The answer must be a single number: how many lines below contain "MkOwn".

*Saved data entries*
# # #

(* ===== verification/PgFinalize.v ===== *)
(** * Finalization of the PostgreSQL adapter (crates/dovecote-sqlx-postgres/src/finalize.rs)

    The migration-only completion of an untouched pending delivery. The delivery
    is locked before it is inspected, so what the update finds is what was
    inspected. *)

From S2P Require Import Prelude Step Utf8 BTree Errors Limits Validation Bounds Values Extension Serialization Event State Tables Queries RowHydration External Overlay Others Instants Migration Leases PgError PgMigration Pg PgHydrate PgSchema PgCanonical.

Definition map_schema_error (error : SchemaError.t) : FinalizeError.t :=
  match error with
  | SchemaError.MigrationMismatch detail => FinalizeError.MigrationMismatch detail
  | SchemaError.Sql operation source => FinalizeError.Sql operation source
  | SchemaError.Transient operation kind source => FinalizeError.Transient operation kind source
  end.

Section Finalize.
Context `{PgEnv, PgCatalogEnv}.
Context (tenant_baseline_sql : string).

Definition finalize_for_scope (tenant_id : TenantId.t) (row_id : RowId.t)
    (delivered_at : OffsetDateTime) : M (Result FinalizeOutcome.t FinalizeError.t) :=
  match ImportedDeliveryState.delivered delivered_at with
  | Err source => ret (Err (FinalizeError.InvalidTimestamp source))
  | Ok _ =>
      try* _ := check_schema_connection tenant_baseline_sql else map_schema_error in
      try* event := query (fun _ => select_enqueued_at_sql (TenantId.as_str tenant_id)
                             (RowId.get row_id))
           else FinalizeError.sql "lock migration event" in
      match event with
      | None => ret (Err FinalizeError.NotFound)
      | Some enqueued_at =>
          let enqueued_at := decode_instant enqueued_at in
          try* delivery := lock_row (delivery_of (TenantId.as_str tenant_id) (RowId.get row_id))
               else FinalizeError.sql "lock migration delivery" in
          match delivery with
          | None => ret (Err (FinalizeError.MigrationMismatch
                                "an existing event has no delivery row"))
          | Some delivery =>
              let delivery := DeliveryRow.of_row delivery in
              if bool_decide (DeliveryRow.state delivery = "delivered")
                 && canonical delivery enqueued_at
                 && same_instant (Some delivered_at) (DeliveryRow.delivered_at delivery)
              then ret (Ok (FinalizeOutcome.AlreadyFinalized row_id))
              else if negb (canonical_pending delivery enqueued_at)
              then ret (Err (FinalizeError.StateConflict row_id))
              else
                try* updated := statement (fun _ =>
                       update_sql
                         (pending_import (TenantId.as_str tenant_id) (RowId.get row_id)
                            (encode_instant enqueued_at))
                         (set_finalized (encode_instant delivered_at)))
                     else FinalizeError.sql "finalize migration delivery" in
                if negb (Z.of_nat (length updated) =? 1)
                then ret (Err (FinalizeError.StateConflict row_id))
                else ret (Ok (FinalizeOutcome.Finalized row_id))
          end
      end
  end.
End Finalize.

(** ** What finalization does *)

Section FinalizeSpec.
Context `{PgEnv, PgCatalogEnv}.
Context {TL : TimeLaws} {IL : InstantColumnLaws} {PL : PgTimeLaws}.
Context (sql : string) (tenant_id : TenantId.t) (row_id : RowId.t) (delivered_at : OffsetDateTime).
Context (Hisolated : isolated).

Let tenant := TenantId.as_str tenant_id.
Let key := RowId.get row_id.
Let delivered := Some (encode_instant delivered_at).

(** The event's delivery in the canonical shape of a state. *)
Definition imported_delivery (enqueued_at : Z) (state : string) (at_ : option Z) :
    Deliveries.row_of Z :=
  untouched_row tenant key state enqueued_at at_.

(** The transaction saw an event of the tenant and its delivery. *)
Definition saw (t : Txn) (w w' : World) (P : Events.row_of Z -> Deliveries.row_of Z -> Prop) : Prop :=
  exists e d, event_at tenant key e = true /\ delivery_of tenant key d = true /\
    sometime t w w' (fun db => e ∈ events db) /\ sometime t w w' (fun db => d ∈ deliveries db) /\
    P e d.

(** What a call does to the open transaction [t]. *)
Definition finalize_effect (w : World) (t : Txn) (r : Result FinalizeOutcome.t FinalizeError.t)
    (w' : World) : Prop :=
  during (own_locks (own t)) (committed w) (committed w') /\
  match r with
  | Ok (FinalizeOutcome.Finalized id) => id = row_id /\
      saw t w w' (fun e d => d = imported_delivery (Events.enqueued_at e) "pending" None /\
        d ∈ deliveries (overlay (own t) (committed w')) /\
        open_at w' (with_own (own_app (own t)
          (MkOwn [] [imported_delivery (Events.enqueued_at e) "delivered" delivered] [key; key])) t))
  | Ok (FinalizeOutcome.AlreadyFinalized id) => id = row_id /\ open_at w' (locked key t) /\
      saw t w w' (fun e d => d = imported_delivery (Events.enqueued_at e) "delivered" delivered)
  | Err (FinalizeError.StateConflict id) => id = row_id /\ open_at w' (locked key t) /\
      saw t w w' (fun e d => d <> imported_delivery (Events.enqueued_at e) "pending" None /\
                             d <> imported_delivery (Events.enqueued_at e) "delivered" delivered)
  | Err FinalizeError.NotFound => open_at w' t /\
      sometime t w w' (fun db => forall e, e ∈ events db -> event_at tenant key e = false)
  | Err (FinalizeError.InvalidTimestamp source) =>
      w' = w /\ ImportedDeliveryState.delivered delivered_at = Err source
  | Err _ => exists t', settled w' t' /\ own_events (own t') = own_events (own t) /\
               own_deliveries (own t') = own_deliveries (own t)
  end.

(** Errors with no other effect. *)
Definition plain_finalize (e : FinalizeError.t) : Prop :=
  match e with
  | FinalizeError.StateConflict _ | FinalizeError.NotFound | FinalizeError.InvalidTimestamp _ => False
  | _ => True
  end.

Lemma pg_sql_plain_finalize op e : plain_finalize (FinalizeError.sql op e).
Proof. unfold FinalizeError.sql. by destruct (TransientKind.from_sqlx e). Qed.

Lemma pg_map_schema_plain e : plain_finalize (map_schema_error e).
Proof. by destruct e. Qed.

Lemma pg_plain_effect w t e w' t' :
  plain_finalize e -> during (own_locks (own t)) (committed w) (committed w') ->
  settled w' t' -> own_events (own t') = own_events (own t) ->
  own_deliveries (own t') = own_deliveries (own t) ->
  finalize_effect w t (Err e) w'.
Proof. intros He Hd Hs He' Hd'. split; [done|]. destruct e; try done; by exists t'. Qed.

(** The update of the canonical pending delivery writes that row alone. *)
Lemma pg_finalize_update db enqueued_at :
  db_wf db -> imported_delivery enqueued_at "pending" None ∈ deliveries db ->
  update_sql (pending_import tenant key enqueued_at) (set_finalized (encode_instant delivered_at)) db
  = Ok ([imported_delivery enqueued_at "delivered" delivered],
        MkOwn [] [imported_delivery enqueued_at "delivered" delivered] [key]).
Proof.
  intros Hwf Hin. rewrite (update_sql_one _ _ _ (imported_delivery enqueued_at "pending" None)).
  - change (set_finalized (encode_instant delivered_at) (imported_delivery enqueued_at "pending" None))
      with (imported_delivery enqueued_at "delivered" delivered).
    destruct Hwf as (_ & _ & _ & Hck & _). rewrite Forall_forall in Hck. apply Hck in Hin. clear Hck.
    (* the CHECKs of the two rows are the same *)
    by replace (Deliveries.check (imported_delivery enqueued_at "delivered" delivered)) with true.
  - done.
  - done.
  - by apply pending_import_row.
  - intros y _. by apply pending_import_row.
Qed.

Lemma pg_delivery_of_untouched d state (enqueued_at : Z) at_ :
  delivery_of tenant key d = true ->
  d = untouched_row (Deliveries.tenant_id d) (Deliveries.event_row_id d) state enqueued_at at_ <->
  d = imported_delivery enqueued_at state at_.
Proof. rewrite delivery_of_spec. intros [Ht Hk]. unfold imported_delivery. by rewrite Ht, Hk. Qed.

Lemma pg_finalize_run w t r w' :
  open_at w t -> finalize_for_scope sql tenant_id row_id delivered_at w = Some (r, w') ->
  finalize_effect w t r w'.
Proof.
  intros Ho. unfold finalize_for_scope. intros Hr.
  destruct (ImportedDeliveryState.delivered delivered_at) as [st|source] eqn:Ei.
  2: { run_inv Hr. split; [constructor|done]. }
  assert (Hport : portable_instant delivered_at).
  { unfold ImportedDeliveryState.delivered in Ei.
    destruct (canonicalize_instant _ delivered_at) as [u|] eqn:Eu; [|done].
    by apply canonicalize_instant_Ok in Eu as [Hp _]. }
  run_inv Hr.
  pose proof (reads_open _ _ _ _ _ (pg_check_schema_reads sql Hisolated) Ho Hm) as [Hd0 Hv].
  destruct r0 as [[]|e].
  2: { run_inv Hr. destruct Hv as (t' & Hs & Hown).
       eapply pg_plain_effect; eauto using pg_map_schema_plain; by rewrite Hown. }
  clear Hm. rename Hv into Ho0. run_inv Hr.
  destruct r0 as [event|e].
  2: { destruct (query_failed Hisolated _ _ _ _ _ Ho0 Hm) as [Hd1 (t' & Hs & Hown)]. run_inv Hr.
       eapply pg_plain_effect; [apply pg_sql_plain_finalize|by eapply during_trans|done|..];
         by rewrite Hown. }
  destruct (query_seen Hisolated _ _ _ _ _ Ho0 Hm) as (Ho1 & Hd1 & Hs1).
  pose proof (during_trans _ _ _ _ Hd0 Hd1) as Hd01.
  apply (sometime_before _ _ _ _ _ Hd0) in Hs1.
  destruct event as [enqueued_at|].
  2: { run_inv Hr. split; [done|]. split; [done|]. eapply sometime_impl; [|exact Hs1].
       intros db _ (_ & Hn) e. by apply select_enqueued_at_None. }
  assert (He : exists e, event_at tenant key e = true /\ Events.enqueued_at e = enqueued_at /\
                 sometime t w w1 (fun db => e ∈ events db)).
  { destruct Hs1 as (db & Hb1 & Hb2 & Hb3 & (_ & Hq)). symmetry in Hq.
    apply select_enqueued_at_Some in Hq as (e & He & Hat & <-). exists e.
    split; [done|]. split; [done|]. by exists db. }
  destruct He as (e & Hat & <- & Hse). clear Hs1 Hm. cbv zeta in Hr. run_inv Hr.
  destruct (lock_row_open Hisolated _ _ _ _ _ Ho1 Hm) as [Hd2 Hl].
  pose proof (during_trans _ _ _ _ Hd01 Hd2) as Hd02.
  apply (sometime_after _ _ _ _ _ Hd2) in Hse.
  destruct r0 as [[d|]|e'].
  2: { run_inv Hr. destruct Hl as ((Hs & _) & _ & _).
       by eapply pg_plain_effect; [done|exact Hd02|exact Hs|..]. }
  2: { run_inv Hr. destruct Hl as (t' & Hs & Hown).
       eapply pg_plain_effect; [apply pg_sql_plain_finalize|exact Hd02|exact Hs|by rewrite Hown..]. }
  destruct Hl as (Ho2 & Hdel & Hview & Hin).
  assert (Hkey : Deliveries.event_row_id d = key) by by apply delivery_of_spec in Hdel as [_ ?].
  rewrite Hkey in Ho2.
  assert (Hsaw : forall P, (P e d : Prop) -> saw t w w2 P).
  { intros P HP. exists e, d. do 3 (split; [done|]). split; [|done].
    exists (committed w2). split_and!; [done|constructor|done..]. }
  pose proof (pg_canonical_delivered_row d (Events.enqueued_at e) delivered_at Hport) as Hcd.
  rewrite (pg_delivery_of_untouched d _ _ _ Hdel) in Hcd.
  pose proof (pg_canonical_pending_row d (Events.enqueued_at e)) as Hcp.
  rewrite (pg_delivery_of_untouched d _ _ _ Hdel) in Hcp.
  destruct (bool_decide _ && _ && _) eqn:Ecd in Hr.
  { rewrite !andb_true_iff, bool_decide_eq_true in Ecd. destruct Ecd as [[Ec1 Ec2] Ec3].
    run_inv Hr. split; [done|]. split; [done|]. split; [done|]. by apply Hsaw, Hcd. }
  destruct (canonical_pending _ _) eqn:Ecp; cbn [negb] in Hr.
  2: { run_inv Hr. split; [done|]. split; [done|]. split; [done|]. apply Hsaw.
       split; intros Hx; [by apply Hcp in Hx|apply Hcd in Hx as (Hx1 & Hx2 & Hx3)].
       apply not_true_iff_false in Ecd. apply Ecd. rewrite !andb_true_iff, bool_decide_eq_true. done. }
  apply proj1 in Hcp. specialize (Hcp eq_refl). subst d. rewrite encode_decode in Hr. run_inv Hr.
  destruct (write_open Hisolated _ _ _ _ _ Ho2 Hm0) as [Hd3 Hx].
  { intros a o Hu Hwf. by eapply (update_sql_wf _ _ _ _ _ (set_finalized_keeps _)). }
  apply (during_mono _ (own_locks (own t))) in Hd3; [|simpl; set_solver].
  pose proof (during_trans _ _ _ _ Hd02 Hd3) as Hd03.
  destruct r0 as [rows|e'].
  2: { run_inv Hr. destruct Hx as (t' & Hs & Hown & _).
       eapply pg_plain_effect; [apply pg_sql_plain_finalize|done..| |];
         rewrite Hown; simpl; by rewrite ?app_nil_r. }
  destruct Hx as (o & Hu & Hview3 & Ho3).
  assert (Hin3 : imported_delivery (Events.enqueued_at e) "pending" None
                 ∈ deliveries (overlay (own (locked key t)) (committed w3))).
  { pose proof (during_trans _ _ _ _ Hd02 Hd3) as _.
    apply (locked_row Hisolated (locked key t) (committed w2)); try (by rewrite overlay_locked).
    - apply Ho2.
    - by destruct (write_open Hisolated _ _ _ _ _ Ho2 Hm0) as [Hd _];
        [intros a o' Hu' Hwf; by eapply (update_sql_wf _ _ _ _ _ (set_finalized_keeps _))|].
    - done.
    - simpl. set_solver. }
  rewrite pg_finalize_update in Hu by done. injection Hu as <- <-.
  match type of Hr with context [negb ?b] => change (negb b) with false in Hr end. run_inv Hr.
  split; [done|]. split; [done|]. exists e, (imported_delivery (Events.enqueued_at e) "pending" None).
  do 2 (split; [done|]). split; [eapply sometime_after; [exact Hd3|exact Hse]|]. split.
  - exists (committed w2). split_and!; [done|done|done|done].
  - split; [done|]. split; [by rewrite overlay_locked in Hin3|].
    unfold locked in Ho3. by rewrite with_own_app in Ho3.
Qed.

(** Finalization in a caller's PostgreSQL transaction, while other
    connections commit between any two of its statements: it answers
    [Finalized] only after it saw the event of the tenant and locked its
    delivery in exactly the shape a pending import leaves, and then it wrote
    that delivery alone, delivered at the supplied time, every other column as
    it was; the rows affected are one whatever other connections did.
    [AlreadyFinalized] is answered only for a delivery an earlier call with the
    same instant left, any other delivery is a [StateConflict], and [NotFound]
    means that the tenant had no such event. Nothing else is ever written, and
    the call always returns. *)
Theorem pg_finalize_outcomes w t :
  open_at w t ->
  exists r w', finalize_for_scope sql tenant_id row_id delivered_at w = Some (r, w') /\
    finalize_effect w t r w'.
Proof.
  intros Ho. assert (Hret : returns (finalize_for_scope sql tenant_id row_id delivered_at)).
  { unfold finalize_for_scope. pose proof (pg_reads_returns _ (pg_check_schema_reads sql Hisolated)).
    returns_step. }
  destruct (Hret w) as [[r w'] Hr]. exists r, w'. split; [done|]. by apply pg_finalize_run.
Qed.
End FinalizeSpec.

# # #

*ANSWER TO THE PROBLEM*
2